EXERCISE INPUTS
(* ===== verification/_CoqProject ===== *)
-Q . S2P
Prelude.v
ReadyQueue.v
Timers.v
Frames.v
EventLoop.v
RunLoop.v
SleepProtocol.v
Runtime.v
LockM.v
SemaphoreM.v
EventPrim.v
ConditionM.v
QueueM.v
ChannelM.v
SelectM.v
GateM.v
SelectSafe.v
RateLimit.v
TimerObj.v
StreamIO.v
FutureM.v
PoolM.v
ContextM.v
Radix.v
JoinM.v
TaskGroupM.v
TaskM.v
AwaitM.v
HttpMsg.v
HttpUrl.v
Middleware.v
RadixShape.v
WebRouter.v
HttpParse.v
WebServer.v
WebConns.v
RegistryM.v
SchedulerM.v
ThreadPoolM.v
HttpClientM.v
ClientConns.v
ClientFlight.v
WaitForM.v
WatchEvents.v
FsWatchWin.v
FsWatch.v
SignalM.v
ServiceM.v
UringM.v
UringInv.v
IocpM.v
WinArgs.v
ProcessM.v
ProcessWin.v
Descriptors.v
NetM.v
NetInv.v
UnixM.v
IoErrors.v
FsM.v
TlsM.v
NetIocp.v
DnsM.v
TlsSource.v
ScheduleM.v
ExceptionsM.v
ChannelHandles.v
UdpServerM.v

WORK TO COMPLETE
Set down exactly what runs from the line containing "HttpClientM.v" through the last line above, both lines included.

PROBLEM SOLUTION
HttpClientM.v
ClientConns.v
ClientFlight.v
WaitForM.v
WatchEvents.v
FsWatchWin.v
FsWatch.v
SignalM.v
ServiceM.v
UringM.v
UringInv.v
IocpM.v
WinArgs.v
ProcessM.v
ProcessWin.v
Descriptors.v
NetM.v
NetInv.v
UnixM.v
IoErrors.v
FsM.v
TlsM.v
NetIocp.v
DnsM.v
TlsSource.v
ScheduleM.v
ExceptionsM.v
ChannelHandles.v
UdpServerM.v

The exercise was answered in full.